Wildfires are a destructive force but are really a very natural part of forest succession and actually have several ecological benefits. Some species, like the Lodgepole pine in Canada’s west, have actually evolved over their hundreds of years interacting with the lands, to utilize fire. The lodgepole and jack pines, both found in Canada’s boreal, have serotinous cones – cones that require the heat of fire to release their seeds! These species act as pioneer species, being the driving force for forest regeneration after a fire. In Canada, forest fires are carefully managed to protect humans, while allowing fire to play its role within the forest.

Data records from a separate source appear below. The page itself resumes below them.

(* ===== verification/FsBadSource.v ===== *)
(** * [writei] of bytes that cannot be read

    The source of [writei] may be memory that the process does not have, and
    [either_copyin] then copies nothing and fails.  The loop of [writei] ends, and
    what it reports is shown here. *)

From Stdlib Require Import FunctionalExtensionality.
From S2P Require Import Prelude Machine CString Bio Cache Log Txn Fs FsBlocks FsInode FsFile FsWrite FsWitness.

(** A source that cannot be read at all. *)
Definition bad_src {S} : Z → Z → M S (list Z * bool) := λ _ _, mret ([], false).

(** * Lemmas *)

Lemma fset_same {A} (f : Z → A) i : fset f i (f i) = f.
Proof. apply functional_extensionality. intros j. unfold fset. by destruct (Z.eqb_spec j i) as [->|]. Qed.

(** [bmap] alone writes nothing into the file. *)
Lemma write_bmap x V di off addr V1 di1 : sb_ok x →
  file_ok x V di → 0 ≤ off < MAXFILE * BSIZE → bmap_post x V di (off / BSIZE) addr V1 di1 →
  write_post x V di off [] 2 V1 di1.
Proof.
  intros Hx Hok Ho Hb. rewrite <-(fset_same V1 addr).
  apply (write_chunk x Hx V di off [] addr V1 di1); [done|done| |simpl; lia|done].
  simpl. unfold BSIZE. pose proof (Z.mod_pos_bound off 1024). lia.
Qed.

Section code.
Context {S : Type} `{BlockStore S}.
Context (x : superblock) (Hx : sb_ok x) (Hlog : loggable x).

Lemma wp_bad_loop fuel V L s ip off n (Q : Z → fsys S → Prop) :
  sb s = x → i_dev (icache s ip) = ROOTDEV → bs_inv V L ∅ ∅ (blk s) → meta_used x V →
  file_ok x V (din (icache s ip)) → 0 ≤ off < MAXFILE * BSIZE → 0 < n → room L ∅ 7 → nfree x V 2 →
  (∀ V' di' L' s', write_post x V (din (icache s ip)) off [] 2 V' di' →
     bs_inv V' L' ∅ ∅ (blk s') → room L' ∅ 1 → with_file (blk s') ip di' s s' → Q off s') →
  wp (writei_loop (Datatypes.S fuel) ip bad_src 0 off n) Q s.
Proof.
  intros Es Hdev Hinv Hmeta Hok Ho Hn Hr Hnf HQ. cbn [writei_loop]. destruct (Z.ltb_spec 0 n); [|lia].
  set (di := din (icache s ip)) in *.
  assert (0 ≤ off / BSIZE < MAXFILE) as Hbn by (unfold BSIZE in *; dlia).
  unfold geti. wp_step. wp_step. rewrite Hdev. wp_step. eapply (wp_bmap x Hx Hlog V L s ip (off / BSIZE)); try done.
  { apply (room_le _ _ 7); [done|lia]. }
  fold di. intros addr V1 di1 L1 s1 Hb Hs1 HL1 Hw1.
  destruct (bm_addr _ _ _ _ _ _ _ Hb) as [Ha0 Ea].
  pose proof (fo_used _ _ _ (bm_ok _ _ _ _ _ _ _ Hb) _ Hbn ltac:(by rewrite Ea)) as Hu. rewrite Ea in Hu.
  pose proof (so_size _ Hx). pose proof (data_start_pos x Hx).
  assert (room L1 ∅ 1) as Hr1 by (unfold room in *; rewrite map_size_empty in *; lia).
  wp_step. eapply wp_bread_blk; [exact Hs1|destruct Hu; lia|set_solver|apply (room_le _ _ _ _ Hr1); lia|].
  intros bp s2 Hs2. wp_step. eapply (wp_get_blk _ _ _ _ _ addr); [exact Hs2|by rewrite lookup_insert_eq|].
  cbv zeta. unfold bad_src. wp_step. apply wp_on_blk. apply wp_ret. cbn [store_bytes].
  wp_step. apply wp_on_blk. eapply bs_put_same; [exact Hs2|by rewrite lookup_insert_eq|]. intros s3 Hs3.
  wp_step. eapply wp_release_blk; [exact Hs3|done|set_solver|]. intros s4 Hs4. wp_step.
  apply (HQ V1 di1 L1); [by eapply write_bmap|exact Hs4|done|].
  exact (with_file_blk _ s4 _ _ _ _ Hw1).
Qed.

End code.

(** * Claims *)

(** C40: [writei] of bytes that cannot be read reports that all [n] bytes were written.
    It returns [n], but in the disk [V'] of the state that it leaves the file has the
    bytes and the size it had.  ([filewrite]
    advances the offset by the result, past the end of the file.) *)
Theorem writei_reports_unread {T} `{BlockStore T} x V L s ip off n :
  let di := din (icache s ip) in
  sb_ok x → loggable x → sb s = x → i_dev (icache s ip) = ROOTDEV →
  bs_inv V L ∅ ∅ (blk s) → meta_used x V → file_ok x V di → shorts_ok di →
  0 ≤ inum (icache s ip) < sb_ninodes x →
  0 ≤ off ≤ isize di → 0 < n → off + n ≤ MAXFILE * BSIZE → room L ∅ 7 → nfree x V 2 →
  ∃ V' L' di' s1,
    writei ip bad_src off n s = Ret n s1 ∧ bs_inv V' L' ∅ ∅ (blk s1) ∧ with_file (blk s1) ip di' s s1 ∧
    isize di' = isize di ∧ (∀ p, 0 ≤ p < isize di → file_byte V' di' p = file_byte V di p).
Proof.
  intros di Hx Hlog Es Hdev Hinv Hmeta Hok Hsh Hi Ho Hn Hmax Hr Hnf.
  enough (wp (writei ip bad_src off n) (λ r s1, r = n ∧ ∃ V' L' di', bs_inv V' L' ∅ ∅ (blk s1) ∧ with_file (blk s1) ip di' s s1 ∧
    isize di' = isize di ∧ ∀ p, 0 ≤ p < isize di → file_byte V' di' p = file_byte V di p) s) as Hw.
  { apply wp_inv in Hw as (r & s1 & E & -> & V' & L' & di' & Hf). exists V', L', di', s1. split; [exact E|done]. }
  unfold writei, geti. wp_step. wp_step. fold di.
  pose proof (fo_size _ _ _ Hok) as Hsz. change (MAXFILE * BSIZE) with 274432 in *. rewrite !u32_small by lia.
  destruct (Z.gtb_spec off (isize di)); [lia|]. destruct (Z.ltb_spec (off + n) off); [lia|]. simpl.
  destruct (Z.gtb_spec (off + n) 274432); [lia|].
  assert (io_fuel n = S (pred (io_fuel n))) as -> by (unfold io_fuel; assert (0 ≤ n / BSIZE) by (apply Z.div_pos; [lia|done]); lia).
  wp_step. eapply (wp_bad_loop x Hx Hlog _ V L s ip off n); fold di; try done; [change (MAXFILE * BSIZE) with 274432; lia|].
  intros V1 di1 L1 s1 Hw Hs1 Hr1 Hf1. destruct (with_file_din _ _ _ _ _ Hf1) as (Ed1 & Ev1 & Ei1).
  destruct (wr_fields _ _ _ _ _ _ _ _ Hw) as (F1 & F2 & F3 & F4 & F5).
  destruct (Z.gtb_spec n 0); [|lia]. wp_step. wp_step. wp_step. unfold geti. wp_run. rewrite Ed1.
  destruct (Z.gtb_spec off (isize di1)); [lia|]. wp_run.
  pose proof (write_size_ok x V di off [] _ V1 di1 Hok ltac:(lia) ltac:(simpl; change (MAXFILE * BSIZE) with 274432; lia) Hw) as Hok1.
  assert (set_size (Z.max (isize di) (off + Z.of_nat (length (@nil Z)))) di1 = di1) as Esz.
  { destruct di1. unfold set_size. simpl in *. f_equal. lia. }
  rewrite Esz in Hok1. pose proof Hf1 as (Eb1 & Es1 & _).
  eapply (wp_iupdate x Hx Hlog V1 L1 ∅ ∅); rewrite ?Ed1, ?Ev1, ?Ei1; try done.
  - congruence.
  - eapply (file_din_ok x Hx); [done|]. unfold shorts_ok in *. by rewrite F1, F2, F3, F4.
  - intros V' s3 Hp Hs3. rewrite s32_small by lia. wp_step. split; [done|]. eexists V', _, di1. split; [exact Hs3|].
    rewrite <-Esz in Hp. pose proof (writei_post_intro x Hx V _ di off [] _ V1 di1 V' Hok Hi ltac:(lia) ltac:(simpl; change (MAXFILE * BSIZE) with 274432; lia) Hw Hp) as Hpost.
    rewrite Esz in Hpost. split; [by eapply with_file_blk|]. split; [done|].
    intros p Hp'. apply (wi_old _ _ _ _ _ _ _ _ Hpost); [done|]. simpl. lia.
Qed.

Lemma writei_reports_unread_witness :
  ∃ s s1, @writei sys (log_store 2 30) 1 bad_src 0 3 s = Ret 3 s1 ∧ isize (din (icache s1 1)) = isize (din (icache s 1)).
Proof.
  destruct ex_fs as (V & b & Hop & EV).
  destruct (@writei_reports_unread sys (log_store 2 30) ex_sb V [] (ex_fsys b) 1 0 3) as (V' & L' & di' & s1 & E1 & _ & Hf & Hs & _).
  - apply ex_sb_ok.
  - apply ex_loggable.
  - reflexivity.
  - reflexivity.
  - exact Hop.
  - by apply ex_meta.
  - apply ex_file_ok.
  - unfold shorts_ok. simpl. unfold T_FILE. lia.
  - simpl. lia.
  - simpl. lia.
  - simpl. lia.
  - vm_compute. discriminate.
  - apply ex_room. vm_compute. lia.
  - by apply ex_nfree.
  - eexists _, s1. split; [exact E1|]. by destruct (with_file_din _ _ _ _ _ Hf) as (-> & _).
Defined.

So, if wildfires are natural for maintenance of healthy forests, what makes them burn out of control? There are many considerations, including forest management practices, but invasive species and climate change can also play great and overlapping roles. One of the main beneficial roles of wildland fires in forests is to clear the forest floor from build up of dead plants, choking out new growth and inhibiting access to the soils. Invasive vegetation in the understory can exacerbate fires by creating abnormal increases in that buildup on the forest floor. These species tend to burn hotter and cause more frequent fires. When invasive plants invade less fire-prone ecosystems, the native species inhabiting those areas have not co-evolved with fire like our jack pines, but rather species like cedar are quite susceptible to fires and can take years to regenerate again after fire disturbance.

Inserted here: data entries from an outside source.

Lemma live_remove base h l l1 b n l2 h' l' :
  live_ok base h l (l1 ++ (b, n) :: l2) → heap_ok base h l → freed base h l b n h' l' →
  live_ok base h' l' (l1 ++ l2).
Proof.
  intros [Hblk Hfr Hpr] Hok [Hok' Hsp [Eb El] Hlen _ Hoth].
  assert (∀ y c, c ∈ l1 ++ l2 → in_block y c → ¬ (b ≤ y < b + HDR * n)) as Hoff.
  { intros y c Hin Hy Hb. apply list_elem_of_lookup in Hin as [i Hi].
    assert ((l1 ++ (b, n) :: l2) !! length l1 = Some (b, n)) as Hm by (by rewrite lookup_app_r, Nat.sub_diag by lia).
    destruct (decide (i < length l1)%nat).
    - rewrite lookup_app_l in Hi by done.
      apply (Hpr y i (length l1) c (b, n)); [by rewrite lookup_app_l|done|lia|done|done].
    - rewrite lookup_app_r in Hi by lia.
      apply (Hpr y (S i) (length l1) c (b, n)); [|done|lia|done|done].
      rewrite lookup_app_r by lia. replace (S i - length l1)%nat with (S (i - length l1)) by lia. done. }
  split.
  - intros c m Hin. destruct (Hblk c m) as (? & E & ? & ?); [set_solver|]. rewrite Eb. split_and!; try done.
    assert (in_block c (c, m)) as Hcc by (unfold in_block, HDR; simpl; lia).
    rewrite Hoth; [done| |].
    + intros [->|Hc]%elem_of_cons; [unfold HDR in *; lia|].
      apply (Hfr c (c, m)); [set_solver|done|]. eapply node_in_blocks; [apply (ho_apart _ _ _ Hok)|done].
    + intros ->. apply (Hoff b (b, m)); [done|done|]. destruct (Hblk b n) as (? & _ & _); [set_solver|]. unfold HDR. lia.
  - intros y c Hin Hy. rewrite Hsp. intros [Hy'|Hy']; [|by eapply Hoff]. apply (Hfr y c); [set_solver|done|done].
  - intros y i j bi bj Hi Hj Hne.
    set (f := λ i : nat, if decide (i < length l1)%nat then i else S i).
    assert (∀ i c, (l1 ++ l2) !! i = Some c → (l1 ++ (b, n) :: l2) !! f i = Some c) as Hf.
    { intros k c. unfold f. case_decide.
      - by rewrite !lookup_app_l by done.
      - rewrite !lookup_app_r by lia. by replace (S k - length l1)%nat with (S (k - length l1)) by lia. }
    apply (Hpr y (f i) (f j)); [by apply Hf|by apply Hf|]. unfold f. repeat case_decide; lia.
Qed.

Lemma malloc_mono base k k' h nbytes r :
  (k ≤ k')%nat → malloc base k h nbytes = Some r → malloc base k' h nbytes = Some r.
Proof. intros Hk. unfold malloc. by apply malloc_loop_mono. Qed.

Lemma payload_off base h l live c :
  live_ok base h l live → in_payload c live → base < c ∧ ¬ in_blocks c l ∧ c ∉ live.*1.
Proof.
  intros [Hblk Hfr Hpr] (b & n & Hin & Hc). destruct (Hblk _ _ Hin) as (? & _ & ? & _).
  assert (in_block c (b, n)) as Hcb by (unfold in_block, HDR in *; simpl; lia).
  split_and!; [unfold HDR in *; lia|by eapply Hfr|].
  intros ([d m] & -> & Hd)%list_elem_of_fmap. simpl in *.
  destruct (Hblk _ _ Hd) as (? & _ & _).
  apply list_elem_of_lookup in Hin as [i Hi]. apply list_elem_of_lookup in Hd as [j Hj].
  destruct (decide (i = j)) as [->|Hne]; [simplify_eq; unfold HDR in *; lia|].
  apply (Hpr d i j _ _ Hi Hj Hne Hcb). unfold in_block, HDR. simpl. lia.
Qed.

Lemma program_ok_write base h live h' :
  program_ok base h live → freep h' = freep h → brk h' = brk h → limit h' = limit h →
  (∀ c, ¬ in_payload c live → hptr h' c = hptr h c ∧ hsize h' c = hsize h c) → program_ok base h' live.
Proof.
  intros (l & Hlo & Hh) Ef Eb El Heq. exists l. pose proof Hlo as [Hblk Hfr Hpr]. split.
  - split; [|done|done]. intros b n Hin. destruct (Hblk b n Hin) as (? & E & ? & ?). rewrite Eb. split_and!; try done.
    rewrite (proj2 (Heq b ltac:(intros Hc; destruct (payload_off _ _ _ _ _ Hlo Hc) as (_ & _ & Hn); apply Hn;
      apply list_elem_of_fmap; by exists (b, n)))). done.
  - destruct Hh as [Hok|(-> & -> & ? & ? & ? & ?)].
    2: { right. rewrite Ef, Eb, El. done. }
    left. destruct Hok as [[Hb0 Hs0] Hc Ha Hbr Hfp].
    assert (∀ c, c ∈ base :: l.*1 → ¬ in_payload c live) as Hoff.
    { intros c Hin Hp. destruct (payload_off _ _ _ _ _ Hlo Hp) as (? & Hnb & _).
      apply elem_of_cons in Hin as [->|Hin]; [lia|]. apply Hnb. by eapply node_in_blocks. }
    split; rewrite ?Ef, ?Eb, ?El; try done.
    + split; [done|]. rewrite (proj2 (Heq base (Hoff base ltac:(set_solver)))). done.
    + revert Hc. apply chain_ext; intros c Hin; apply Heq, Hoff; [done|set_solver].
Qed.

(** In every state of a program its blocks are disjoint. *)
Lemma program_invariant base h live : program base h live → program_ok base h live.
Proof.
  induction 1 as [h Hb Hf Hbrk Hlim|h live fuel nbytes h' ap _ IH Hn Em|h l1 b n l2 fuel h' _ IH Ef
    |h live h' _ IH Ef Eb El Heq|h live n _ IH Hn Hle].
  - exists []. split; [split; set_solver|]. right. done.
  - destruct IH as (l & Hlo & Hh). destruct (units_bounds _ Hn) as (Hu & _).
    assert (∃ h0, heap_ok base h0 l ∧ (live = [] ∨ heap_ok base h l) ∧ live_ok base h0 l live ∧
      malloc base fuel h nbytes = malloc base fuel h0 nbytes) as (h0 & Hok0 & Hl & Hlo0 & E0).
    { destruct Hh as [Hok|(-> & -> & Hb & Hf & Hbrk & Hlim)]; [by exists h; auto|].
      destruct (malloc_init base h nbytes Hb Hf Hbrk Hlim) as (h0 & Hok0 & _ & _ & E). exists h0.
      split_and!; [done|by left|split; set_solver|done]. }
    rewrite E0 in Em. destruct (malloc_spec base h0 l nbytes Hok0 Hn) as (k & Hs).
    apply (malloc_mono base _ (max fuel k)) in Em; [|lia].
    destruct Hs as [Hs|(h2 & l2 & b & Hs & Ha)]; apply (malloc_mono base _ (max fuel k)) in Hs; try lia;
      rewrite Em in Hs; simplify_eq.
    + rewrite Z.eqb_refl. exists l. auto.
    + destruct (al_range _ _ _ _ _ _ _ Ha) as [Hr _]. destruct (ho_base _ _ _ Hok0) as [Hb _].
      destruct (Z.eqb_spec (b + HDR) 0); [unfold HDR in *; lia|]. replace (b + HDR - HDR) with b by lia.
      exists l2. split; [|left; apply (al_ok _ _ _ _ _ _ _ Ha)].
      eapply (live_allocated base h0 l); [done|by right|done|done].
  - destruct IH as (l & Hlo & Hh). assert (heap_ok base h l) as Hok.
    { destruct Hh as [?|(_ & E & _)]; [done|]. by destruct l1. }
    destruct (lo_block _ _ _ _ Hlo b n) as (Hn & Es & Hb & He); [set_solver|].
    destruct (free_freed base h l (length l + 2) b n Hok Es Hn Hb He) as (h2 & l' & E & Hfd); [|lia|].
    { intros y Hy. apply (lo_free _ _ _ _ Hlo y (b, n)); [set_solver|done]. }
    apply (free_mono _ (max fuel (length l + 2))) in Ef; [|lia].
    apply (free_mono _ (max fuel (length l + 2))) in E; [|lia]. rewrite Ef in E. simplify_eq.
    exists l'. split; [by eapply live_remove|]. left. apply (fd_ok _ _ _ _ _ _ _ Hfd).
  - by eapply program_ok_write.
  - destruct IH as (l & [Hblk Hfr Hpr] & Hh). exists l. split.
    + split; [|done|done]. intros b m Hin. destruct (Hblk b m Hin) as (? & ? & ? & ?). simpl. split_and!; try done. lia.
    + destruct Hh as [[Hb Hc Ha Hbr Hfp]|(-> & -> & ? & ? & ? & ?)]; [left|right; simpl; split_and!; try done; lia].
      split; simpl; try done; [by apply (chain_ext h)|eapply apart_le_hi; [done|lia]|lia].
Qed.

Invasive insects also play their own role in fires and can actually cause great disturbance in even our fire-evolved forests. In Canada’s west, forest fires have been shaping the landscape for centuries. In more recent history, insect pests like mountain pine beetle and climate change, among other factors, have created a disturbance in the natural fire regime. Over the past couple of decades, bark beetles, specifically mountain pine beetle, have been causing extensive tree mortality across the western forests. Bark beetle activity in these dense, often overmature forests create a change in fuel availability for fires, altering the crown and canopy, the litter on the forest floor, and the amount of woody debris. As a bark beetle infestation progresses and death and debris increase at faster rates, forests become more susceptible to fire and become a more dangerous place for firefighters to work in the case a fire does occur. The dry, dead, standing trees and needles create crown fires that spread quickly and are difficult to control.

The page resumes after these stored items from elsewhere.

(** A step of [c] that changes no lock: only its control and its CPU state. *)
Lemma inv_local p xs bs :
  (∀ d, d ≠ c → xs d = cpus w d ∧ bs d = want w d) →
  grabs p = grabs (ctls w c) → (∀ l, swaps p = Some l → l ∉ held w c) → (∀ l, clears p = Some l → l ∈ held w c) →
  (panicked p = false → intr_ok (xs c) (Z.of_nat (length (held w c)) + pending p) (bs c)) →
  lock_inv (World (locks w) xs (fset (ctls w) c p) (held w) bs).
Proof.
  destruct Hinv as [Hlk Hex Hcpu Hnd Hacq Hrel Hin]. intros Eo Eg Ha Hr Hi. set (w' := World _ _ _ _ _).
  assert (∀ d l, owns w' d l ↔ owns w d l) as Hown.
  { intros d l. unfold owns. simpl. unfold fset. by destruct (Z.eqb_spec d c) as [->|]; [rewrite Eg|]. }
  split; simpl; try done.
  - intros l. rewrite Hlk. by setoid_rewrite Hown.
  - intros d d' l. rewrite !Hown. apply Hex.
  - intros d l. unfold fset. destruct (Z.eqb_spec d c) as [->|]; [|apply Hacq].
    intros [Hs|Hs]; [by apply Ha|]. apply Hacq. right. by rewrite <-Eg.
  - intros d l. unfold fset. destruct (Z.eqb_spec d c) as [->|]; [apply Hr|apply Hrel].
  - intros d. unfold fset. destruct (Z.eqb_spec d c) as [->|Hd]; [apply Hi|].
    destruct (Eo d Hd) as [-> ->]. apply Hin.
Qed.

Lemma inv_goto p :
  grabs p = grabs (ctls w c) → (∀ l, swaps p = Some l → l ∉ held w c) → (∀ l, clears p = Some l → l ∈ held w c) →
  (panicked p = false → panicked (ctls w c) = false ∧ pending p = pending (ctls w c)) →
  lock_inv (goto c p w).
Proof.
  intros Eg Ha Hr Hp. apply inv_local; try done. intros Hq. destruct (Hp Hq) as [Hq' ->]. by apply (li_intr _ Hinv).
Qed.

(** A store to lock [l] by [c] that leaves its owner in place. *)
Lemma inv_swap_busy l :
  lk_locked (locks w l) ≠ 0 → lock_inv (set_lock l (Slock 1 (lk_cpu (locks w l))) w).
Proof.
  destruct Hinv as [Hlk Hex Hcpu Hnd Hacq Hrel Hin]. intros E. split; simpl; try done.
  - intros k. change (owns (set_lock l _ w)) with (owns w). unfold fset. destruct (Z.eqb_spec k l) as [->|]; [|apply Hlk].
    simpl. rewrite <-Hlk. done.
  - intros d k. unfold fset. destruct (Z.eqb_spec k l) as [->|]; simpl; apply Hcpu.
Qed.

Lemma inv_swap_free l :
  ctls w c = AcqSwap l → lk_locked (locks w l) = 0 →
  lock_inv (goto c (AcqSetCpu l) (set_lock l (Slock 1 (lk_cpu (locks w l))) w)).
Proof.
  destruct Hinv as [Hlk Hex Hcpu Hnd Hacq Hrel Hin]. intros Ec E.
  assert (l ∉ held w c) as Hnh by (apply Hacq; rewrite Ec; by left).
  assert (∀ d, ¬ owns w d l) as Hfree by (intros d Hd; apply (proj2 (Hlk l)); eauto).
  set (w' := goto c _ _).
  assert (∀ d k, owns w' d k ↔ owns w d k ∨ (d = c ∧ k = l)) as Hown.
  { intros d k. unfold owns. simpl. unfold fset. destruct (Z.eqb_spec d c) as [->|Hne]; [rewrite Ec|]; simpl.
    - split; [intros [?|[= ->]]; auto|intros [[?|?]|[_ ->]]; auto; done].
    - split; [auto|intros [?|[? _]]; [done|congruence]]. }
  split; simpl; try done.
  - intros k. setoid_rewrite Hown. unfold fset. destruct (Z.eqb_spec k l) as [->|Hne]; simpl.
    + split; [|done]. intros _. exists c. by right.
    + rewrite Hlk. split; intros [d Hd]; exists d; [by left|]. destruct Hd as [?|[_ ?]]; [done|congruence].
  - intros d d' k. rewrite !Hown. intros [H1|[-> ->]] [H2|[-> E2]]; subst; eauto; exfalso; by eapply Hfree.
  - intros d k. unfold fset. destruct (Z.eqb_spec k l) as [->|]; simpl; apply Hcpu.
  - intros d k. unfold fset. destruct (Z.eqb_spec d c) as [->|]; [|apply Hacq]. simpl. by intros [?|[= ->]].
  - intros d k. unfold fset. by destruct (Z.eqb_spec d c) as [->|]; [|apply Hrel].
  - intros d Hp. specialize (Hin d). unfold fset in *. destruct (Z.eqb_spec d c) as [->|]; [|by apply Hin].
    rewrite Ec in Hin. by apply Hin.
Qed.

Photo: Crownfire burning in beetle-killed timber of the Salt Fire, Sept 2011. Photo credit: National Incident Management Team (NIMO).
Prescribed burns have been used for centuries and are a commonly used tool by forest managers to safely obtain all of the great benefits fire has in our natural forests. However, the impacts of climate change on forests and communities, including extreme weather and prolonged drought conditions create an even more hostile environment in these forests. Thankfully, research is ongoing and our knowledge on sustainable forest management, fire dynamics, invasive pest and plant dynamics, climate change and all of their interactions is constantly evolving, giving us the opportunity to manage our forests in a way that will keep them healthy for centuries to come.